MPs will, for the first time, consider resolutions calling for the sacking of several magistrates convicted of crimes, or who persistently demonstrate incompetence in their work.

Parliament’s test of the existing system emerged against the background of intensifying controversy over reforms to the oversight of judicial officers.

Legal advisers to Parliament’s justice committee are drafting resolutions for the National Assembly and National Council of Provinces calling for the dismissal of Port St Johns magistrate Pakamisa Mkalipi, whose work is described in a report by the magistrates’ commission as ”constantly poor and inefficient”.

Two other magistrates were temporarily reprieved this week after in-camera deliberations by a committee of both houses. Further action against the suspended Mitchells Plain magistrate, Elvis Thebe, who was convicted of murder in 2002, and PW Phiri, also accused of poor work performance, will not immediately be recommended. Phiri has until March 4 to offer a final explanation, while the committee was asked only to change Thebe’s suspension with full pay to suspension without pay.

”We sent that back to the magistrates commission because we think he should be removed entirely,” said one committee member.

Four additional cases could not be considered because of procedural hitches at the commission.

In terms of the Constitution, a judge can only be removed from the bench if the Judicial Service Commission finds that he or she ”suffers from an incapacity, is grossly incompetent, or is guilty of gross misconduct, and the National Assembly calls for that judge to be removed”.

That call must be backed by a two-thirds majority vote — which binds the president to dismiss the judge in question.

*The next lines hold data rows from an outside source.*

Lemma Zland_byte v s : 0 ≤ s → Z.land v (Z.shiftl 255 s) = ((v / 2 ^ s) mod 256) * 2 ^ s.
Proof.
  intros Hs. change 256 with (2 ^ 8). rewrite <-Z.land_ones, <-Z.shiftr_div_pow2, <-Z.shiftl_mul_pow2 by lia.
  apply Z.bits_inj'. intros i Hi. rewrite Z.land_spec, !Z.shiftl_spec, Z.land_spec by lia.
  destruct (decide (i < s)).
  - rewrite !(Z.testbit_neg_r _ (i - s)) by lia. by rewrite andb_false_r.
  - rewrite Z.shiftr_spec by lia. by replace (i - s + s) with i by lia.
Qed.

Lemma bswap16_sum v : 0 ≤ v < 2 ^ 16 → bswap16 v = (v mod 256) * 256 + v / 256.
Proof.
  intros Hv. unfold bswap16. pose proof (Zland_byte v 0 ltac:(lia)) as E0. pose proof (Zland_byte v 8 ltac:(lia)) as E1.
  change (Z.shiftl 255 0) with 255 in E0. change (Z.shiftl 255 8) with 65280 in E1.
  rewrite E0, E1, Z.shiftl_mul_pow2, Z.shiftr_div_pow2 by lia. change (2 ^ 0) with 1. change (2 ^ 8) with 256.
  rewrite Z.div_1_r, Z.mul_1_r, Z.div_mul by lia.
  assert (0 ≤ v / 256 < 256) by (split; [apply Z.div_pos|apply Z.div_lt_upper_bound]; lia).
  rewrite (Z.mod_small (v / 256)) by lia. by rewrite (Zlor_add _ _ 8) by lia.
Qed.

Lemma bswap32_sum v :
  0 ≤ v < 2 ^ 32 →
  bswap32 v = (v mod 256) * 2 ^ 24 + ((v / 2 ^ 8) mod 256) * 2 ^ 16 + ((v / 2 ^ 16) mod 256) * 2 ^ 8 + v / 2 ^ 24.
Proof.
  intros Hv. unfold bswap32. pose proof (Zland_byte v 0 ltac:(lia)) as E0. pose proof (Zland_byte v 8 ltac:(lia)) as E1.
  pose proof (Zland_byte v 16 ltac:(lia)) as E2. pose proof (Zland_byte v 24 ltac:(lia)) as E3.
  change (Z.shiftl 255 0) with 0xff in E0. change (Z.shiftl 255 8) with 0xff00 in E1.
  change (Z.shiftl 255 16) with 0xff0000 in E2. change (Z.shiftl 255 24) with 0xff000000 in E3.
  rewrite E0, E1, E2, E3, !Z.shiftl_mul_pow2, !Z.shiftr_div_pow2 by lia.
  rewrite Z.div_1_r, Z.mul_1_r, Z.div_mul by lia.
  set (a := v mod 256). set (b := (v / 2 ^ 8) mod 256). set (c := (v / 2 ^ 16) mod 256). set (d := v / 2 ^ 24).
  assert (0 ≤ d < 256) as Hd by (split; [apply Z.div_pos|apply Z.div_lt_upper_bound]; lia).
  rewrite (Z.mod_small d) by lia.
  assert (0 ≤ b < 256) by (apply Z.mod_pos_bound; lia). assert (0 ≤ c < 256) by (apply Z.mod_pos_bound; lia).
  replace (c * 2 ^ 16 / 2 ^ 8) with (c * 2 ^ 8)
    by (change (2 ^ 16) with (2 ^ 8 * 2 ^ 8); rewrite Z.mul_assoc, Z.div_mul; lia).
  replace (b * 2 ^ 8 * 2 ^ 8) with (b * 2 ^ 16) by lia.
  rewrite (Zlor_add a (b * 2 ^ 16) 24), (Zlor_add c d 8) by lia.
  replace (a * 2 ^ 24 + b * 2 ^ 16) with ((a * 2 ^ 8 + b) * 2 ^ 16) by lia.
  rewrite (Zlor_add _ _ 16) by lia. lia.
Qed.
Lemma on_time_add w A t now us :
  on_time w A → t ∈ U → A !! t = None → tw_now_us w ≤ now → 0 < us → now + us + 16 < U64_MOD → now + us + 16 - tw_now_us w < 2 ^ 20 →
  ∃ m', timer_add tw now NULL w t us = Some (0, w <| tw_mem := m' |>) ∧ on_time (w <| tw_mem := m' |>) (<[t := now + us]> A).
Proof.
  intros Ho Ht HA Hn Hus Hb Hd. destruct (on_time_idle w A t Ho Ht) as [H0 _]. destruct Ho as (q & W & Hq & Hpos & Hnow & Hi).
  pose proof Hi as [Hw Hn0 Hl Ha]. set (e := now + us) in *.
  unfold timer_add. rewrite (proj2 (Z.ltb_lt _ _)) by lia. cbn [negb]. change MAX_DELAY_US with (2 ^ 28). rewrite (proj2 (Z.leb_gt _ _)) by lia.
  rewrite sto_some by done. cbn [mbind option_bind]. rewrite u64_small by lia. fold e. set (m1 := <[(t, TM_EXPIRES) := e]> (tw_mem w)).
  assert (∀ x o, o ≠ TM_EXPIRES ∨ x ≠ t → rd m1 x o = rd (tw_mem w) x o) as Hm1 by (intros; apply rd_insert_ne; naive_solver).
  assert (wst m1 W) as Hw1.
  { destruct Hw as [[K1 K2 K3] K4 K5 K6]. split; [split; [|done..]|done|..].
    - intros j Hj. eapply dlist_frame; [| |by apply K1]; intros; apply Hm1; by left.
    - intros k y Hk Hy. rewrite Hm1 by (by left). by eapply K5.
    - intros y Hy Hno. rewrite Hm1 by (by left). by apply K6. }
  assert (∀ k, 0 ≤ k < NB → t ∉ W k) as Hno by (intros k Hk Hx; destruct (Hl k t Hk Hx) as (e' & He' & _); congruence).
  destruct (wst_insert (w <| tw_mem := m1 |>) W t e) as (m2 & E2 & Hw2 & Hk2); rsimpl; change MIN_DELAY_US with 16 in *; try done || lia.
  { apply rd_insert_eq. }
  rewrite E2. cbn [mbind option_bind]. set (p := place (tw_now_us w) e) in *.
  assert (located q ((q - 1) / 256) e p) as Hpl by (apply place_located; lia).
  exists m2. split; [by destruct w|]. exists q, (upd W p (t :: W p)). rsimpl. split_and!; try done || lia. split; rsimpl; [done|done|..].
  - intros k y Hk Hy. destruct (decide (y = t)) as [->|Hyt].
    + exists e. rewrite lookup_insert_eq. split; [done|]. revert Hy. unfold upd. case_decide; [by subst|]. intros Hy. exfalso. by apply (Hno k).
    + rewrite lookup_insert_ne by done. apply Hl; [done|]. revert Hy. unfold upd. case_decide; [subst|done]. rewrite elem_of_cons. tauto.
  - intros y e' [[<- <-]|[Hy He]]%lookup_insert_Some.
    + split; [|split; [|lia]].
      * exists p. pose proof (located_small _ _ _ _ Hpl). split; [unfold NB; lia|]. unfold upd. rewrite decide_True by done. apply elem_of_cons. by left.
      * rewrite (expires_kept _ _ _ Hk2). apply rd_insert_eq.
    + destruct (Ha y e' He) as ((k & Hk & Hx) & Hexp & Hb'). split; [|rewrite (expires_kept _ _ _ Hk2), Hm1 by (by right); done].
      exists k. split; [done|]. unfold upd. case_decide; [subst k; apply elem_of_cons; by right|done].
Qed.

(** Sequences of calls, each at the time the counter shows. *)
Inductive timer_event := EMod (now : Z) (t : ptr) (us : Z) | EDel (t : ptr) | ERun (now : Z).

Definition timer_event_step (ev : timer_event) (s : timerwheel * X) : option (timerwheel * X) :=
  match ev with
  | EMod now t us => '(_, w) ← timer_mod tw now NULL s.1 t us; Some (w, s.2)
  | EDel t => m ← timer_del (tw_mem s.1) t; Some (s.1 <| tw_mem := m |>, s.2)
  | ERun now => timer_run tw handler fgs cpu_id (length U) (Z.to_nat ((now - tw_timer_pos s.1) / 16 + 1)) now s
  end.
Fixpoint timer_events (evs : list timer_event) (s : timerwheel * X) : option (timerwheel * X) :=
  match evs with [] => Some s | ev :: evs => s ← timer_event_step ev s; timer_events evs s end.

In the case of magistrates the recommendation comes from the magistrates commission and must be approved by both houses of Parliament, which then call on the justice minister to effect the dismissal.

The report — and the deliberations of the committee — were kept confidential, said chairperson Fatima Chohan-Kota, to ensure that the publication of damaging allegations did not harm magistrates before Parliament took action.

”It seems a pretty fundamental principle if we are serious about the independence and integrity of the judiciary,” Chohan-Kota said.

”People have the right to know what these judicial officers have been up to,” said Democratic Alliance justice spokesperson Sheila Camerer. She conceded, however, that there was a case for deliberating in closed session until firmer conclusions were reached.

The hearings come against the backdrop of an intensifying debate between the Department of Justice and Constitutional Development, the heads of court and the Judicial Service Commission, over amendments to the Judicial Service Commission Act and the proposed Judicial Conduct Tribunals Bill.

The search for consensus on legislation to set up disciplinary tribunals been going since Dullah Omar’s tenure as justice minister in the late 1990s, but has been lent new urgency — and tension — by the public battle over transformation and the independence of the judiciary fought in the press and the corridors of the courts in recent months.

The Ministry of Justice believes the tribunals should include lay assessors rather than judges only — something Judicial Service Commission chairperson Chief Justice Arthur Chaskalson has firmly resisted on the grounds that this would infringe on the separation of powers.

Many in the government and the African National Congress argue that the judiciary cannot adequately police itself.

”People need to be able to hold judges accountable if they are lazy, or incompetent — it’s that simple,” said one ANC official. ”We think the chief justice is wrong on this issue, and it has been bogged down for too long.”